Furthermore, intraoperative CT verification after the surgery, before closing the wounds, is one of the best modalities to confirm adequate decompression [14]. The surgeon will be able to address any residual compression by reviewing the post-decompression CT intraoperatively. This is essentially the most beneficial step in ensuring complete decompression. Despite these benefits, there are certain technical challenges. Navigation accuracy may be affected by thoracic movement during respiration or changes in patient positioning. Extreme care and planning must be put into deciding the location and direction of the tracker, so as not to accidentally change its position during the surgery.

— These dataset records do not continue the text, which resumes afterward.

(* ===== verification/OptionsProofs.v ===== *)
(** * Options: validity of the user data, round trips, option numbers *)

From S2P Require Import Prelude CLib Flags Zend LibMemcached World Toy Keys Payload Options.
#[local] Open Scope Z_scope.

(** User data that the payload code handles in this build: a compression type and
    a serializer that are compiled in, a limit that is a size, user flags that
    fit their 16 bits or -1 for none. *)
Definition ud_ok `{BuildConfig} (u : php_memc_user_data_t) : bool :=
  compression_type_ok (compression_type u) && serializer_ok (serializer u)
  && (0 <=? item_size_limit u) && (item_size_limit u <=? LONG_MAX)
  && (-1 <=? set_udf_flags u) && (set_udf_flags u <=? MEMC_VAL_USER_FLAGS_MAX).

(** What only the constructor and the credential methods may change. *)
Definition ud_owned (u : php_memc_user_data_t) : bool * bool * bool :=
  (is_persistent u, encoding_enabled u, has_sasl_data u).

Section Validity.
Context {MC : Type} `{ZendLaws} `{BuildConfig} `{MemcachedNumbers} `{MemcachedControl MC}
  `{MemcachedBuckets MC}.
Implicit Types w : world MC.

Definition ud_valid (owned : bool * bool * bool) (u : php_memc_user_data_t) : Prop :=
  ud_ok u = true ∧ ud_owned u = owned.

Lemma keeps_update_ud owned f :
  (∀ u, ud_valid owned u → ud_valid owned (f u)) →
  keeps (ud_in (MC := MC) (ud_valid owned)) (update_ud f).
Proof. intros Hf. apply keeps_modify. intros w. apply Hf. Qed.

(** An assignment of a value that passed its test. *)
Ltac valid_field :=
  apply keeps_update_ud; intros [] [Hok Howned]; split; [|exact Howned];
  revert Hok; unfold ud_ok; simpl; rewrite ?andb_true_iff, ?Z.leb_le; intuition.

Lemma set_option_keeps_valid owned option value :
  keeps (ud_in (MC := MC) (ud_valid owned)) (php_memc_set_option option value).
Proof.
  pose proof (zval_get_long_range value) as Hr. unfold is_long in Hr.
  unfold php_memc_set_option, set_ketama_weighted, set_behavior_option, option_status.
  set (lval := zval_get_long value) in *.
  keep; valid_field; try lia; unfold serializer_ok; by rewrite orb_true_r.
Qed.

Lemma set_options_keeps_valid owned options ok :
  keeps (ud_in (MC := MC) (ud_valid owned)) (set_options options ok).
Proof.
  revert ok. induction options as [|[[k|k] v] options IH]; intros ok; cbn [set_options].
  - auto with memc.
  - apply keeps_bind; [apply set_option_keeps_valid|auto].
  - apply keeps_bind; [auto with memc|auto].
Qed.
End Validity.

(** C21: setOptions always returns a boolean, whatever the array holds, and the
    user data it leaves is user data the payload code can work with: a
    compression type and a serializer that this build has, a size limit that is
    not negative, user flags that fit their field of the flag word.  Persistence,
    encoding and credentials are not options. *)
Theorem options_keep_user_data_valid {MC} `{ZendLaws} `{BuildConfig} `{MemcachedNumbers}
    `{MemcachedControl MC} (options : zarray) (w : world MC) :
  ud_ok (w_ud w) = true →
  ∃ b w', Memcached_setOptions options w = Ret (ZBool b) w'
          ∧ ud_ok (w_ud w') = true ∧ ud_owned (w_ud w') = ud_owned (w_ud w).
Proof.
  intros Hok.
  destruct (set_options_keeps_valid (ud_owned (w_ud w)) options true w) as (b & w' & E & Hw');
    [by split|].
  exists b, w'. split; [|apply Hw']. unfold Memcached_setOptions.
  by rewrite (bind_Ret _ _ _ _ _ E).
Qed.

Lemma options_keep_user_data_valid_witness :
  let options := [(KInt MEMC_OPT_SERIALIZER, ZLong 99); (KStr "x", ZNull);
                  (KInt MEMC_OPT_USER_FLAGS, ZLong 70000);
                  (KInt MEMC_OPT_COMPRESSION_TYPE, ZLong 1)] in
  let w := toy_world toy_new in
  ud_ok (w_ud w) = true
  ∧ ∃ b w', Memcached_setOptions options w = Ret (ZBool b) w'
            ∧ ud_ok (w_ud w') = true ∧ ud_owned (w_ud w') = ud_owned (w_ud w).
Proof.
  split; [reflexivity|]. apply options_keep_user_data_valid. reflexivity.
Defined.

(** ** What was set is what is read *)

(** A prefix that was set is kept, and no prefix reads as none. *)
Class PrefixLaws (MC : Type) `{MemcachedControl MC} : Prop := {
  prefix_set_get m p rc m' :
    memcached_prefix_set m p = (rc, m') → rc = MEMCACHED_SUCCESS →
    match p with
    | Some s => memcached_prefix_get m' = (Some s, MEMCACHED_SUCCESS)
    | None => (memcached_prefix_get m').1 = None
    end
}.

#[export] Instance ToyPrefixLaws : PrefixLaws toy.
Proof. constructor. intros m [s|] rc m'; simpl; [case_match|]; by intros [= <- <-]. Qed.

(** The prefix setOption passes on: a C string, or NULL for an empty one. *)
Definition prefix_argument `{ZendRuntime} (value : zval) : option string :=
  if zstr_len (zval_get_string value) =? 0 then None else Some (c_str (zval_get_string value)).

(** The value an own option has after it was set from a PHP value. *)
Definition own_option_value `{ZendRuntime} (opt : Z) (value : zval) : option zval :=
  let lval := zval_get_long value in
  if opt =? MEMC_OPT_COMPRESSION then Some (ZBool (negb (lval =? 0)))
  else if opt =? MEMC_OPT_PREFIX_KEY then Some (ZStr (c_str (zval_get_string value)))
  else if opt =? MEMC_OPT_USER_FLAGS then Some (ZLong (Z.max (-1) lval))
  else if (opt =? MEMC_OPT_SERIALIZER) || (opt =? MEMC_OPT_COMPRESSION_TYPE)
          || (opt =? MEMC_OPT_STORE_RETRY_COUNT) || (opt =? MEMC_OPT_COMPRESSION_LEVEL)
          || (opt =? MEMC_OPT_ITEM_SIZE_LIMIT)
  then Some (ZLong lval)
  else None.

Lemma own_option_negative `{ZendRuntime} opt value v : own_option_value opt value = Some v → opt < 0.
Proof.
  unfold own_option_value.
  repeat match goal with |- context [opt =? ?b] => destruct (Z.eqb_spec opt b) as [->|]; [done|] end.
  done.
Qed.

(** setOption of the prefix, by libmemcached's answer. *)
Lemma set_prefix_run {MC} `{ZendRuntime} `{BuildConfig} `{MemcachedNumbers} `{MemcachedControl MC}
    value (w : world MC) :
  let '(rc, m') := memcached_prefix_set (w_memc w) (prefix_argument value) in
  rc ≠ MEMCACHED_BAD_KEY_PROVIDED →
  Memcached_setOption MEMC_OPT_PREFIX_KEY value w = Ret ZTrue (with_memc m' w).
Proof.
  destruct (memcached_prefix_set _ _) as [rc m'] eqn:E. intros Hrc.
  unfold Memcached_setOption. change (php_memc_set_option (MC := MC) MEMC_OPT_PREFIX_KEY value)
    with (rc ← memc_call (λ m : MC, memcached_prefix_set m (prefix_argument value));
          if bool_decide (rc = MEMCACHED_BAD_KEY_PROVIDED)
          then set_rescode MEMCACHED_INVALID_ARGUMENTS;; warn "bad key provided";; mret false
          else mret true).
  unfold memc_call. unfold mbind, M_bind. rewrite E. by rewrite bool_decide_false.
Qed.

(** C33: setOption and getOption of the extension's own options agree: after
    setOption answered TRUE, getOption returns the value that was set, as the
    boolean, integer or string the option is, with the user flags' negative
    values read as -1.  For the prefix that needs libmemcached to have taken it:
    setOption also answers TRUE when it did not
    ([refused_prefix_is_reported_as_set]). *)
Theorem own_option_round_trip {MC} `{ZendRuntime} `{BuildConfig} `{MemcachedNumbersLaws}
    `{PrefixLaws MC} opt value v (w w' : world MC) :
  own_option_value opt value = Some v →
  (opt = MEMC_OPT_PREFIX_KEY →
   (memcached_prefix_set (w_memc w) (prefix_argument value)).1 = MEMCACHED_SUCCESS) →
  Memcached_setOption opt value w = Ret ZTrue w' →
  Memcached_getOption opt w' = Ret v w'.
Proof.
  intros Hv Hpre R. destruct (Z.eq_dec opt MEMC_OPT_PREFIX_KEY) as [->|Hne].
  { specialize (Hpre eq_refl). pose proof (set_prefix_run value w) as Hrun.
    destruct (memcached_prefix_set _ _) as [rc m'] eqn:E. cbn in Hpre. subst rc.
    rewrite Hrun in R by done. injection R as <-. injection Hv as <-.
    apply prefix_set_get in E; [|done]. unfold Memcached_getOption. mrun. cbn.
    unfold prefix_argument in E.
    destruct (Z.eqb_spec (zstr_len (zval_get_string value)) 0) as [Hz|_].
    - assert (zval_get_string value = ""%string) as ->
        by (destruct (zval_get_string value); [done|unfold zstr_len in Hz; cbn in Hz; lia]).
      by destruct (memcached_prefix_get m') as [[]].
    - by rewrite E, c_str_idemp. }
  unfold Memcached_setOption in R. apply bind_inv in R as ([] & w1 & R & [= <-]).
  pose proof (own_option_negative _ _ _ Hv) as Hneg.
  pose proof (behavior_num_range BEHAVIOR_KETAMA_WEIGHTED) as Hrange.
  unfold php_memc_set_option in R.
  rewrite (proj2 (Z.eqb_neq opt (behavior_num _))) in R by lia.
  unfold own_option_value in Hv.
  repeat match type of Hv with
  | context [opt =? ?b] => destruct (Z.eqb_spec opt b) as [->|]; [|]
  end; try discriminate; try done; clear Hneg Hrange Hne Hpre; cbn in R, Hv; injection Hv as <-.
  all: repeat case_match; try discriminate; injection R as <-; try done.
  - by rewrite Z.max_l by lia.
  - by rewrite Z.max_r by lia.
Qed.

Lemma own_option_round_trip_witness :
  let set opt value w :=
    match Memcached_setOption (MC := toy) opt value w with Ret _ w' => w' | _ => w end in
  let w := toy_world toy_new in
  let w1 := set MEMC_OPT_USER_FLAGS (ZLong 7) w in
  let w2 := set MEMC_OPT_PREFIX_KEY (ZStr "app:") w1 in
  Memcached_getOption MEMC_OPT_USER_FLAGS w1 = Ret (ZLong 7) w1
  ∧ Memcached_getOption MEMC_OPT_PREFIX_KEY w2 = Ret (ZStr "app:") w2.
Proof.
  intros set w w1 w2. split.
  - apply (own_option_round_trip MEMC_OPT_USER_FLAGS (ZLong 7) (ZLong 7) w w1);
      [reflexivity|discriminate|reflexivity].
  - apply (own_option_round_trip MEMC_OPT_PREFIX_KEY (ZStr "app:") (ZStr "app:") w1 w2);
      [reflexivity|reflexivity|reflexivity].
Defined.

(** setOption tells only a bad key apart.  When libmemcached refuses a prefix for
    another reason (it is too long, or there is no memory for it) and keeps the
    one it had, setOption answers TRUE without a warning, the result code is left
    as it was, and getOption returns the old prefix. *)
Theorem refused_prefix_is_reported_as_set {MC} `{ZendRuntime} `{BuildConfig} `{MemcachedNumbers}
    `{MemcachedControl MC} value rc m' (w : world MC) :
  memcached_prefix_set (w_memc w) (prefix_argument value) = (rc, m') →
  rc ≠ MEMCACHED_SUCCESS → rc ≠ MEMCACHED_BAD_KEY_PROVIDED →
  memcached_prefix_get m' = memcached_prefix_get (w_memc w) →
  let w' := with_memc m' w in
  Memcached_setOption MEMC_OPT_PREFIX_KEY value w = Ret ZTrue w'
  ∧ ∃ old, Memcached_getOption MEMC_OPT_PREFIX_KEY w = Ret old w
      ∧ Memcached_getOption MEMC_OPT_PREFIX_KEY w' = Ret old w'.
Proof.
  intros E _ Hrc Hkeep w'. pose proof (set_prefix_run value w) as Hrun. rewrite E in Hrun.
  split; [by apply Hrun|]. eexists. unfold Memcached_getOption. split; mrun; [done|]. cbn.
  by rewrite Hkeep.
Qed.

Lemma refused_prefix_is_reported_as_set_witness :
  let long := ZStr (repeat_char "p" 200) in
  let w := toy_world toy_new in
  Memcached_setOption MEMC_OPT_PREFIX_KEY long w = Ret ZTrue w
  ∧ Memcached_getOption MEMC_OPT_PREFIX_KEY w = Ret (ZStr "") w.
Proof.
  intros long w.
  destruct (refused_prefix_is_reported_as_set long MEMCACHED_KEY_TOO_BIG toy_new w)
    as (Hset & old & Hget & _); [vm_compute; reflexivity|done|done|done|].
  split; [exact Hset|]. vm_compute. reflexivity.
Defined.

(** ** Option numbers *)

(** Positive option numbers other than KETAMA_WEIGHTED are behaviors. *)
Lemma set_option_behavior {MC} `{ZendRuntime} `{BuildConfig} `{MemcachedNumbers}
    `{MemcachedControl MC} opt value :
  0 <= opt → opt ≠ behavior_num BEHAVIOR_KETAMA_WEIGHTED →
  php_memc_set_option (MC := MC) opt value = set_behavior_option opt (zval_get_long value).
Proof.
  intros Hopt Hne. unfold php_memc_set_option.
  repeat match goal with |- context [opt =? ?b] =>
    rewrite (proj2 (Z.eqb_neq opt b)) by (done || (cbv; lia) || (unfold b; lia)) end.
  done.
Qed.

(** An option number is cut to the 32 bits of the behavior enumeration before
    it is looked at, so setOption takes numbers that differ by a multiple of 2^32
    for the same behavior.  KETAMA_WEIGHTED is the exception: under any number
    but its own, switching it off does not reset the hash and the distribution,
    only the behavior is set. *)
Theorem option_numbers_wrap {MC} `{ZendRuntime} `{BuildConfig} `{MemcachedNumbersLaws}
    `{MemcachedControl MC} (n k : Z) value (w : world MC) :
  0 <= n → 0 < k → MEMCACHED_BEHAVIOR_MAX <= 2 ^ 32 →
  Memcached_setOption (n + k * 2 ^ 32) value w
  = if n =? behavior_num BEHAVIOR_KETAMA_WEIGHTED
    then (ok ← set_behavior_option n (zval_get_long value); mret (ZBool ok)) w
    else Memcached_setOption n value w.
Proof.
  intros Hn Hk Hmax. pose proof (behavior_num_range BEHAVIOR_KETAMA_WEIGHTED) as Hr.
  assert (set_behavior_option (MC := MC) (n + k * 2 ^ 32) (zval_get_long value)
          = set_behavior_option n (zval_get_long value)) as E.
  { unfold set_behavior_option, behavior_of_option, u32.
    rewrite Z_mod_plus_full, !(proj2 (Z.ltb_ge _ 0)) by lia. done. }
  unfold Memcached_setOption. rewrite set_option_behavior, E by lia.
  destruct (Z.eqb_spec n (behavior_num BEHAVIOR_KETAMA_WEIGHTED)) as [|Hne]; [done|].
  by rewrite set_option_behavior.
Qed.

Lemma option_numbers_wrap_witness :
  let n := behavior_num BEHAVIOR_KETAMA_WEIGHTED in
  let w := toy_world toy_new in
  0 <= n ∧ 0 < 1
  ∧ Memcached_setOption (n + 1 * 2 ^ 32) (ZLong 0) w
    = (ok ← set_behavior_option n (zval_get_long (ZLong 0)); mret (ZBool ok)) w.
Proof.
  intros n w. split; [done|]. split; [done|].
  rewrite (option_numbers_wrap n 1 (ZLong 0) w) by done. reflexivity.
Defined.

Subtle misalignment over time requires periodic re-validation of navigation accuracy during surgery. Larger clinical series are necessary to validate the reproducibility and long-term outcomes of this technique.
Conclusions
Navigated uniportal endoscopic decompression is a feasible and effective option for thoracic myelopathy secondary to OYL. It combines the visualization and tissue-sparing benefits of endoscopy with the precision of navigation. The simplicity in setup, with the utilization of only one navigated instrument, could streamline the surgical process. These two cases highlight the effectiveness and safety of this technique in treating thoracic myelopathy secondary to OYL. The navigated instrument enables correct identification of the level and margins of the OYL, coupled with the intraoperative CT post-decompression, further ensuring the complete removal of the OYL. Despite minor workflow and accuracy limitations, this technique enhances surgical safety and confidence, particularly by ensuring the complete removal of OYL. Further studies with larger cohorts are warranted to confirm long-term outcomes.